Here are some common hazards you can expect when driving along North Carolina’s rural roads:

  • Sharp twists and turns, blind turns, steep hills, and dips
  • Poor visibility of road signs, faded roads signs, signs hidden by trees or bushes, and even knocked down
  • Narrower roads which can be harder to maneuver or to pass other vehicles
  • No or low shoulders and sometimes no guard rails
  • A higher risk of crossing wildlife and farm animals
  • Slow-moving vehicles, including farm vehicle crossings (North Carolina is home to some 45,000 farms)
  • Rough pavement, potholes, and uneven surfaces
  • Rocks and other debris
  • Poor lighting and reduced visibility at night and in poor weather

Most Dangerous Rural Counties in North Carolina for Road Fatalities

The North Carolina Department of Health and Human Services lists 70 of North Carolina’s 100 counties as rural. The rural county with by far the most fatalities in 2020 was Robeson County in southern North Carolina, with 53 traffic fatalities. Harnett and Rowan counties had 36 and 33 fatalities, respectively.

On the other hand, the safest rural county in North Carolina is Washington County, which reported zero traffic fatalities in 2020. Six other counties only tallied one.

Holiday Travel Risks on Rural Roads in North Carolina

During holidays, rural roads can become even deadlier in North Carolina. Many rural roads are narrow, with twists, turns, crests, blind intersections, and unpredictable road conditions. Another risk associated with rural driving during holidays is that more people travel, so those roads have more volume than normal – often with drivers unfamiliar with them.

Holiday Crashes and Fatalities in North Carolina

In North Carolina, the DMV recognizes New Year’s, Easter, Memorial Day, the Fourth of July, Labor Day, Thanksgiving, and Christmas as holiday periods – usually spanning a weekend. In 2020, holidays proved especially deadly, with 129 of the year’s 1,658 road deaths (8% of total fatalities) occurring in about 22 days of holiday driving (6% of total days in the year).

Safe Driving Tips for Rural Roads in North Carolina (and Elsewhere)

There are things every driver can do to avoid rural road crashes. Some of these rural driving tips will sound like common sense – and they are! You really cannot be too careful.

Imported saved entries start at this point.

(** The first span of the sorted list has the greatest key. *)
Lemma sorted_desc_head (l : list A) (x : A) (rest : list A) :
  sorted_desc key l = x :: rest -> forall y, y ∈ l -> key y <= key x.
Proof.
  intros Hs y Hy. rewrite <- (elem_of_sorted_desc key) in Hy.
  pose proof (sorted_desc_sorted l) as Hsorted. rewrite Hs in *.
  apply StronglySorted_inv in Hsorted as [_ Hall].
  apply elem_of_cons in Hy as [->|Hy]; [done|].
  rewrite Forall_forall in Hall. by apply Hall.
Qed.

End sorted_desc_facts.

Section replace_all_order.

Context {U : UnicodeDB}.

Import strategies.

(** X15.  [replace_all] does not depend on the order in which the entities are
    listed, as long as no two of them start at the same offset. *)
Theorem replace_all_order_independent (s : ReplacementStrategy)
    (text : pystr) (entities entities' : list DetectedEntity) :
  NoDup (start <$> entities) ->
  entities ≡ₚ entities' ->
  replace_all s text entities = replace_all s text entities'.
Proof.
  intros Hnd Hperm. unfold replace_all.
  by rewrite (sorted_desc_permutation start entities entities' Hnd Hperm).
Qed.

(** X16.  The default strategy numbers the spans from the end of the text: the
    span that starts last gets number 1 of its kind, so a rewritten text
    ends with that placeholder and what followed the span. *)
Theorem replace_all_numbers_from_the_end (text : pystr)
    (entities : list DetectedEntity) (last : DetectedEntity) :
  let s0 :=
    Consistent
      (Deterministic (DeterministicReplacer_init deterministic_default true))
      ∅ in
  Forall (in_range (length text)) entities ->
  pairwise_disjoint entities ->
  last ∈ entities ->
  (forall e, e ∈ entities -> start e <= start last) ->
  exists before,
    (replace_all s0 text entities).1
    = inr (before ++ placeholder (type last) 1 ++ drop (end_ last) text).
Proof.
  intros s0 Hrange Hdis Hlast Hmax.
  pose proof (sorted_desc_disjoint _ _ Hrange Hdis) as Hdd.
  destruct (sorted_desc start entities) as [|e0 rest] eqn:Hs.
  { rewrite <- (elem_of_sorted_desc start) in Hlast. rewrite Hs in Hlast.
    by apply not_elem_of_nil in Hlast. }
  assert (He0 : e0 = last).
  { pose proof (sorted_desc_head start _ _ _ Hs last Hlast) as Hle.
    assert (Hin : e0 ∈ entities).
    { rewrite <- (elem_of_sorted_desc start), Hs. by left. }
    pose proof (Hmax e0 Hin) as Hge.
    assert (Hl' : last ∈ e0 :: rest)
      by (rewrite <- Hs; by rewrite elem_of_sorted_desc).
    apply elem_of_cons in Hl' as [->|Hl']; [done|].
    destruct Hdd as (H1 & H2 & Hrest).
    exfalso. clear -Hl' Hrest Hle Hge H1.
    destruct rest as [|e1 rest]; [by apply not_elem_of_nil in Hl'|].
    assert (Hall : forall bound l, descending_disjoint bound l ->
                                   forall e, e ∈ l -> end_ e <= bound
                                                     /\ start e < end_ e).
    { intros bound l. revert bound.
      induction l as [|a l IH]; intros bound Hd e He.
      - by apply not_elem_of_nil in He.
      - destruct Hd as (Ha1 & Ha2 & Hd).
        apply elem_of_cons in He as [->|He]; [done|].
        destruct (IH _ Hd e He). lia. }
    destruct (Hall _ _ Hrest last Hl'). lia. }
  subst e0.
  assert (Hinv0 : default_strategy_inv
                    (DeterministicReplacer_init deterministic_default true)
                    ∅) by (repeat split; done).
  destruct (default_strategy_step _ _ last Hinv0)
    as (r0 & d1 & m1 & Hstep & Hinv1 & _ & _ & Hr0).
  assert (Hr0' := Hr0 (lookup_empty (key_of last))). clear Hr0.
  rename Hr0' into Hr0.
  assert (Hc0 : counter
                   (DeterministicReplacer_init deterministic_default true)
                   (type last) = 0).
  { unfold counter. simpl. by rewrite lookup_empty. }
  rewrite Hc0 in Hr0. subst r0.
  destruct (default_strategy_run rest d1 m1 Hinv1)
    as (rs & d' & m' & Hrun & _ & _ & _).
  fold s0 in Hstep.
  assert (Hrs : replacements s0 (last :: rest)
                = (inr (placeholder (type last) 1 :: rs),
                   Consistent (Deterministic d') m')).
  { cbn [replacements]. by rewrite Hstep, Hrun. }
  destruct (replace_all s0 text entities) as [out s'] eqn:Hall.
  assert (Hout : exists o, out = inr o).
  { unfold replace_all in Hall. rewrite Hs, replace_loop_splices in Hall.
    rewrite Hrs in Hall. injection Hall as <- _. by eexists. }
  destruct Hout as [o ->].
  destruct (replace_all_weave s0 s' text o entities) as (rs' & Hrs' & ->);
    [by rewrite Hs|done|].
  rewrite Hs in Hrs' |- *. rewrite Hrs in Hrs'. injection Hrs' as <- _.
  cbn [zip zip_with rev fst]. fold (zip rest rs).
  rewrite weave_snoc. cbn [fst snd].
  eexists. do 3 f_equal. unfold slice.
  apply take_ge. rewrite length_drop. lia.
Qed.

Gold icon of a car having its oil changed.Be Prepared

  • Make sure your car’s systems, such as brakes, steering, lights, engine, transmission, and so on are in good working condition.
  • Reduce your distractions. Set your cell phone to drive mode or “do not disturb,” use hands-free mode, and set up navigation and music before you set off.
  • Check your fuel or charge level.
  • Check your tires, make sure pressures are correct, and have the right tires for the application (summer performance tires do not work well in wintery conditions, for example).
  • Do not necessarily depend on your cell phone, as there may be little or no signal in some rural areas.
  • Carry an emergency roadside tool kit with things like a spare tire (many modern cars do not have one), a jack and lug wrench, flashlight, roadside flares or beacons, jumper cables, duct tape, a multi-purpose tool, an escape tool, and water at the minimum. Depending on weather conditions where you’re traveling, you might also want to include something to keep warm, a rain poncho, a candle, and a lighter.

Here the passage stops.